Variable Interest Entity Considerations:

ASC 810 requires that we first determine whether our joint ventures are VIEs to determine the appropriate consolidation guidance to follow within ASC 810. We determined that all of our joint ventures, by design, met the conditions set forth in ASC 810 to be considered VIEs. Specifically, paragraph ASC 810-10-15-14c provided the following guidance that applied to our joint ventures.

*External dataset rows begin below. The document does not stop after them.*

Lemma serve_turn q w : ready w → fits q w.1 → turn w (serve q w).
Proof.
  intros Hw Hfit. pose proof turn_preorder as Hpo. pose proof ready_turn as Hrt.
  assert (∀ E A (f : E → Status) (c : SM E A), still c → nondec c → CT (Rpc.store_call f c)) as Hs by (intros; by apply CT_store, still_polite).
  pose proof CT_meta as Hm. pose proof CT_server as Hv.
  assert (∀ E A (c : GM Server E A), CT c → turn w (c w).2) as Hat by (intros E A c Hc; by apply Hc).
  destruct q; cbn [serve]; [by apply put_pages_turn| |apply Hat..|by apply channel_turn].
  { unfold Rpc.put_snapshot, Rpc.blocking, Rpc.store_call, imap_err. rewrite in_store_eq.
    pose proof (put_snapshot_step pack_iter container w.1 Hpacks (rd_fit _ Hw) Hfit) as Hst.
    destruct (put_snapshot pack_iter container w.1) as [[] v]; by apply turn_store. }
  - eapply T_get_snapshot; eauto.
  - apply resolve_turn.
  - eapply T_has_pages; eauto.
  - eapply T_put_input_log; eauto.
  - eapply T_get_input_log; eauto.
  - unfold Rpc.create_node. apply CT_bind; [apply CT_of|]. intros p. apply CT_bind; [|intros row; apply (CT_of (Ok _))].
    by apply CT_gated, node_refs.
  - eapply T_update_nodes; eauto.
  - eapply T_get_node; eauto.
  - eapply T_get_children; eauto.
  - eapply T_get_path; eauto.
  - eapply T_query_nodes; eauto.
  - eapply T_put_metadata; eauto.
  - eapply T_get_metadata; eauto.
  - eapply T_delete_metadata; eauto.
  - eapply T_prune_subtree; eauto.
  - unfold Rpc.pin. apply CT_bind; [apply CT_of|]. intros r'. apply CT_bind; [eapply T_query; eauto|]. intros before.
    apply CT_bind; [by apply CT_gated, unit_refs|]. intros _. apply (CT_of (Ok _)).
  - eapply T_unpin; eauto.
  - eapply T_stats; eauto.
Qed.

(** ** A cycle that requests interleave with *)

(** Requests that arrive one after the other; callbacks run inside the
    epoch. *)
Fixpoint admissible (w : world Server) (qs : list request) : Prop :=
  match qs with
  | [] => True
  | q :: rest => is_Some (ss_epoch w.1.1) ∧ fits q w.1 ∧ admissible (serve q w) rest
  end.

(** At each callback point [sched] chooses the requests to serve. *)
Definition serving (sched : GcPoint → world Server → list request) : GcHooks Server :=
  mk_hooks (λ p w, foldl (λ w q, serve q w) w (sched p w)) None.

Lemma serve_all_turn qs w :
  fit w.1 → meta_ok config (sv_meta w.2) → admissible w qs → turn w (foldl (λ w q, serve q w) w qs).
Proof.
  revert w. induction qs as [|q qs IH]; intros w Hf Hm Ha; [done|]. destruct Ha as (He & Hq & Ha). cbn [foldl].
  assert (ready w) as Hw by by split. pose proof (serve_turn q w Hw Hq) as Ht. pose proof (ready_turn _ _ Hw Ht) as [Hf' _ Hm'].
  etrans; [exact Ht|]. by apply IH.
Qed.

c. The equity investors as a group also are considered to lack the characteristic in (b)(1) if both of the following conditions are present:

 

  1. The voting rights of some investors are not proportional to their obligations to absorb the expected losses of the legal entity, their rights to receive the expected residual returns of the legal entity, or both.

 

  2. Substantially all of the legal entity’s activities (for example, providing financing or buying assets) either involve or are conducted on behalf of an investor that has disproportionately few voting rights. This provision is necessary to prevent a primary beneficiary from avoiding consolidation of a VIE by organizing the legal entity with nonsubstantive voting interests. Activities that involve or are conducted on behalf of the related parties of an investor with disproportionately few voting rights shall be treated as if they involve or are conducted on behalf of that investor…

Through our ownership interests in the joint ventures, we receive the majority of the economics of the joint ventures. However, we share decision rights with our Partners through our structure that requires them to initiate and us to approve major decisions. Thus, we have disproportionately few voting rights relative to our obligations to absorb the expected losses of our joint ventures and our rights to receive the expected residual returns of our joint ventures. Our Partners conduct substantially all of the joint ventures’ business on our behalf, since we participate in the majority of expected profits and losses of each of these respective joint ventures, and our Partners provide real estate management services on our behalf, primarily in the form of day-to-day management of the joint venture in exchange for fees from our Advisor and potential promoted profit participation. As such, we concluded that our joint ventures are VIEs.

Primary Beneficiary Considerations:

ASC 810 requires the primary beneficiary of a VIE to consolidate that VIE. ASC 810 states that the party with the controlling financial interest in a VIE is the primary beneficiary of the VIE, defining a controlling financial interest as follows.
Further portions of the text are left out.